Rayapaneni signed up as a member and soon became the group’s inaugural diversity, equity, and inclusion chair, working to personalize trainings for different communities. She wanted to make the club more inclusive, “not just talking about the mainstream narrative of a male perpetrator and a female cisgender woman victim. I wanted people from other cultures and ethnicities and sexual and gender orientations to be able to feel that they had a voice and feel empowered within the movement,” she says.
As DEI chair, she began partnering with other student organizations and doing training for BU’s preprofessional business and STEM fraternities, as well as traditional fraternities and sororities. The next year, she became the chapter’s vice president, working with groups like the Dean of Students office and BU’s Sexual Assault Response & Prevention (SARP) to facilitate workshops and self-care events.
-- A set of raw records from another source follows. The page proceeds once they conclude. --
(** *** Sending a message *)

(** The chat and the reply of [almacenarConversacion]. *)
Definition envio (ch : Chat) : Chat * (string * bool) :=
  let a := Md5.md5 (param keyIdUsuarioEmisor) in
  let b := Md5.md5 (param keyIdUsuarioReceptor) in
  match usuarios ch !! a, usuarios ch !! b with
  | Some ua, Some ub =>
      if String.eqb (Usuario.token ua) (param keyTokenSesion) then
        let m := Mensaje.Mensaje_nuevo (param keyCuerpo) a (param keyFecha) in
        (agregar_mensaje a b m ch, (Mensaje.id m, true))
      else (ch, ("El usuario " +:+ Usuario.nombre ua +:+ " no posee un token de session correcto", false))
  | oa, ob =>
      (ch, ("No se pudo almacenar la conversacion porque: " +:+
            (if oa is None then "el emisor no existe." else "") +:+
            (if ob is None then " el receptor no existe." else ""), false))
  end.

Lemma mensaje_nuevo_ok c t f : contiene SeparadorListaBD c = false -> contiene SeparadorListaBD f = false ->
  mensaje_ok (Mensaje.Mensaje_nuevo c (Md5.md5 t) f).
Proof. intros. unfold mensaje_ok, Mensaje.Mensaje_nuevo. cbn -[Md5.md5]. by rewrite !md5_sin. Qed.

Lemma envio_implementa ch w : sirve ch w ->
  contiene SeparadorListaBD (param keyCuerpo) = false -> contiene SeparadorListaBD (param keyFecha) = false ->
  implementa w (almacenarConversacion conn) (envio ch).1 (envio ch).2.1 (envio ch).2.2.
Proof.
  intros Hs Hc Hf. pose proof (proj2 (proj2 Hs)) as Hv. unfold almacenarConversacion, envio.
  apply (implementa_usuario ch); [done|]. intros w1 Hs1. clear Hs w.
  apply (implementa_usuario ch); [done|]. intros w2 Hs2. clear Hs1 w1.
  rewrite !(noExiste_buscar ch) by done.
  set (a := Md5.md5 (param keyIdUsuarioEmisor)). set (b := Md5.md5 (param keyIdUsuarioReceptor)).
  destruct (usuarios ch !! a) as [ua|] eqn:Ea; destruct (usuarios ch !! b) as [ub|] eqn:Eb; cbn [orb].
  2-4: apply implementa_post; [by apply implementa_responder|];
    apply solo_log_bind; [auto with mensajero|intros _; auto with mensajero].
  rewrite (buscar_Some _ _ _ Ea), (buscar_Some _ _ _ Eb).
  destruct (String.eqb (Usuario.token ua) (param keyTokenSesion)).
  - rewrite (buscar_id _ _ _ Hv Ea). cbv zeta.
    destruct (corre_almacenar_mensaje ch w2 a b ua ub
      (Mensaje.Mensaje_nuevo (param keyCuerpo) a (param keyFecha))) as (m' & H1 & H2 & H3); [done..|by apply mensaje_nuevo_ok|].
    eapply implementa_escribe; [exact H1|exact H2|exact H3|]. intros w3 Hs3. by apply implementa_responder.
  - apply (implementa_log ch); [done|auto with mensajero|]. intros w3 Hs3. by apply implementa_responder.
Qed.

End Conversaciones.
End ServicioOk.
Lemma mensajes_implementa ch w k : sirve ch w -> getParametroIdMetodoGET conn urlBaseConversacion = Ok k ->
  implementa w (obtenerConversacion conn) ch (mensajes_de ch k).1 (mensajes_de ch k).2.
Proof.
  intros Hs Hk. pose proof (proj2 (proj2 Hs)) as Hv. unfold obtenerConversacion, mensajes_de.
  eapply implementa_alzar; [exact Hk|]. apply (implementa_conv ch); [done|]. intros w1 Hs1. clear Hs w.
  destruct (buscar_conv ch k Hv) as [-> Hb]. destruct (conversaciones ch !! k) as [c|] eqn:Ec; cbn [negb].
  - destruct (Hb c eq_refl) as (-> & _). cbv zeta. cbn [Conversacion.mensajes abrir].
    assert ((if negb (String.eqb (param keyIdUltimoMensaje) "") then posteriores false (param keyIdUltimoMensaje) (c_mensajes c)
             else c_mensajes c) = mensajes_desde (param keyIdUltimoMensaje) (c_mensajes c)) as Heq.
    { destruct (String.eqb_spec (param keyIdUltimoMensaje) "") as [Hu|Hu]; cbn [negb]; [|by apply posteriores_desde].
      unfold mensajes_desde. by rewrite decide_True. }
    unfold Conversacion.mensajes, abrir. rewrite Heq.
    eapply implementa_alzar; [apply (respuesta_mensajes_ok [])|].
    eapply implementa_alzar; [apply lista_json_texto; [done|apply planos_cadenas]|]. by apply implementa_responder.
  - apply (implementa_log ch); [done|auto with mensajero|]. intros w2 Hs2. by apply implementa_responder.
Qed.

(** ** The conversations of a user *)

Lemma corre_ids ch w u : usable w -> Representa ch (mem w) -> valido ch ->
  corre w (UsuarioBD.obtnerIdsConversaciones u)
    (keyDatoNoEncontrado :: default [] (indice ch !! Usuario.id u)) (mem w) (salida w).
Proof.
  intros Hu Hr Hv. apply corre_getInstance; [done|]. intros w1 H1 Hi.
  pose proof (llega_usable _ _ _ _ H1) as Hu1. rewrite <- (llega_mem _ _ _ _ H1), <- (llega_salida _ _ _ _ H1) in *.
  unfold BaseDeDatos.getIdsConversacionPorIdUsuario. eapply corre_bind; [by apply corre_getDato|]. intros w2 H2.
  rewrite (proj2 (proj2 Hr)). pose proof (indice_items_valido ch Hv (Usuario.id u)) as Hit.
  assert (StringUtil.split (default keyDatoNoEncontrado (texto_indice <$> indice ch !! Usuario.id u)) SeparadorListaBD
          = keyDatoNoEncontrado :: default [] (indice ch !! Usuario.id u)) as ->.
  { destruct (indice ch !! Usuario.id u) as [l|]; [by apply split_indice|done]. }
  apply corre_fin; eauto with mensajero.
Qed.

(** The conversations the client does not have, in the order of the index. *)
Definition faltantes (tiene : list string) (ks : list string) : list string :=
  List.filter (fun k => negb (StringUtil.vectorContiene tiene k)) ks.
(** X6.  The balance feedback depends on the detections only as a
    multiset: reordering them changes nothing, and neither the person
    detection nor the user preferences are looked at. *)
Theorem outfit_balance_order_independent
    (detections detections' : list Detection) (person person' : Detection)
    (user_prefs user_prefs' : UserPrefs)
    (Hperm : Permutation detections detections') :
  _analyze_outfit_balance detections person user_prefs
  = _analyze_outfit_balance detections' person' user_prefs'.
Proof.
  rewrite !outfit_balance_unfold. cbv zeta.
  pose proof (garment_types_of_Permutation _ _ Hperm) as Htypes.
  rewrite (Permutation_length Htypes).
  now rewrite !(str_in_Permutation _ _ _ Htypes).
Qed.

Lemma outfit_balance_order_independent_witness :
  _analyze_outfit_balance mock_detections mock_person None
  = _analyze_outfit_balance (rev mock_detections) mock_person
      (Some {["fit_preferences" := PyStr "loose"]}).
Proof.
  apply outfit_balance_order_independent. apply Permutation_rev.
Defined.

End RulesEngineEdges.
(** ** color_service.py: ranges, alignment and edge cases *)

Section ColorServiceEdges.

Import ColorService.

Local Ltac pick_member :=
  cbn [In]; repeat first [left; reflexivity | right].

Lemma harmony_score_of_values hue_diff sat_diff val_diff :
  let score := harmony_score_of hue_diff sat_diff val_diff in
  In score [0.5; 0.6; 0.7; 0.7999999999999999; 0.8; 0.9; 1.0]%float
  /\ (0.5 <=? score)%float = true /\ (score <=? 1)%float = true.
Proof.
  cbv zeta. unfold harmony_score_of.
  destruct (_ <=? 30)%float; [|destruct (_ <=? 30)%float; [|destruct (_ <=? 30)%float]];
    destruct (_ && _); (split; [vm_compute; pick_member|split; reflexivity]).
Qed.

(** X7.  Whatever the two colours, the pairwise harmony score is one of
    seven numbers between 0.5 and 1.0: the four tiers 0.5, 0.7, 0.8
    and 0.9 and the tiers raised by the closeness bonus, which in
    binary64 are 0.6, 0.7999999999999999, 0.9 and 1.0. *)
Theorem harmony_score_takes_seven_values (color1_hsv color2_hsv : list float) :
  let score := _calculate_harmony_score color1_hsv color2_hsv in
  In score [0.5; 0.6; 0.7; 0.7999999999999999; 0.8; 0.9; 1.0]%float
  /\ (0.5 <=? score)%float = true /\ (score <=? 1)%float = true.
Proof.
  cbv zeta.
  destruct color1_hsv as [|h1 [|s1 [|v1 [|? ?]]]];
    destruct color2_hsv as [|h2 [|s2 [|v2 [|? ?]]]];
    first [ rewrite calculate_harmony_score_unfold; apply harmony_score_of_values
          | split; [cbn [_calculate_harmony_score]; pick_member|split; reflexivity] ].
Qed.

(** X8.  The harmony type is monotone in the score: a score that is
    not smaller never gets a worse type. *)
Theorem classify_harmony_type_monotone (score1 score2 : float)
    (Hle : (score1 <=? score2)%float = true) :
  (harmony_rank (_classify_harmony_type score1)
   <= harmony_rank (_classify_harmony_type score2))%nat.
Proof.
  unfold _classify_harmony_type.
  destruct (0.8 <? score1)%float eqn:H8.
  { now rewrite (ltb_leb_trans _ _ _ H8 Hle). }
  destruct (0.7 <? score1)%float eqn:H7.
  { rewrite (ltb_leb_trans _ _ _ H7 Hle). destruct (0.8 <? score2)%float; cbn; lia. }
  destruct (0.6 <? score1)%float eqn:H6.
  { rewrite (ltb_leb_trans _ _ _ H6 Hle).
    destruct (0.8 <? score2)%float; [|destruct (0.7 <? score2)%float]; cbn; lia. }
  cbn. lia.
Qed.

Lemma classify_harmony_type_monotone_witness :
  (harmony_rank (_classify_harmony_type 0.65) <= harmony_rank (_classify_harmony_type 0.75))%nat.
Proof. apply classify_harmony_type_monotone. reflexivity. Defined.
Today, It’s On Us at BU has approximately 300 members. The group meets every other week to plan events. In addition to bringing in speakers, coordinating self-care and relationship workshops and bystander trainings, and supporting students who are sexual assault survivors, Rayapaneni serves as a liaison with the national organization, which now has approximately 500 chapters at campuses across the country.
“It’s crazy to see how much we’ve become a model for other campus survivor organizations,” she says. She’s met with student leaders from Pennsylvania, California, Florida, and Ohio to talk about the work the BU chapter is engaged in.
As for what she’s learned from her almost four years with It’s On Us, “I now realize,” she says, “how pervasive sexual assault and sexual violence is. It impacts people regardless of age, gender, sexual orientation, education, or socioeconomic status. Sexual violence affects women, men, transgender individuals, children, people of every sexual orientation, those who are homeless and disabled.”
In addition to her work with It’s On Us, Rayapaneni is also a certified rape crisis counselor with the Boston Area Rape Crisis Center. She plans to apply to medical school and to become an emergency room physician, where she can continue caring for and supporting survivors and help train other medical professionals on how best to care for them.
“My work with It’s On Us and the Boston Area Rape Crisis Center has made me realize there are nuances in medicine that are overlooked,” she says. “This work has made me a better person and I want to continue helping people who have experienced sexual assault.”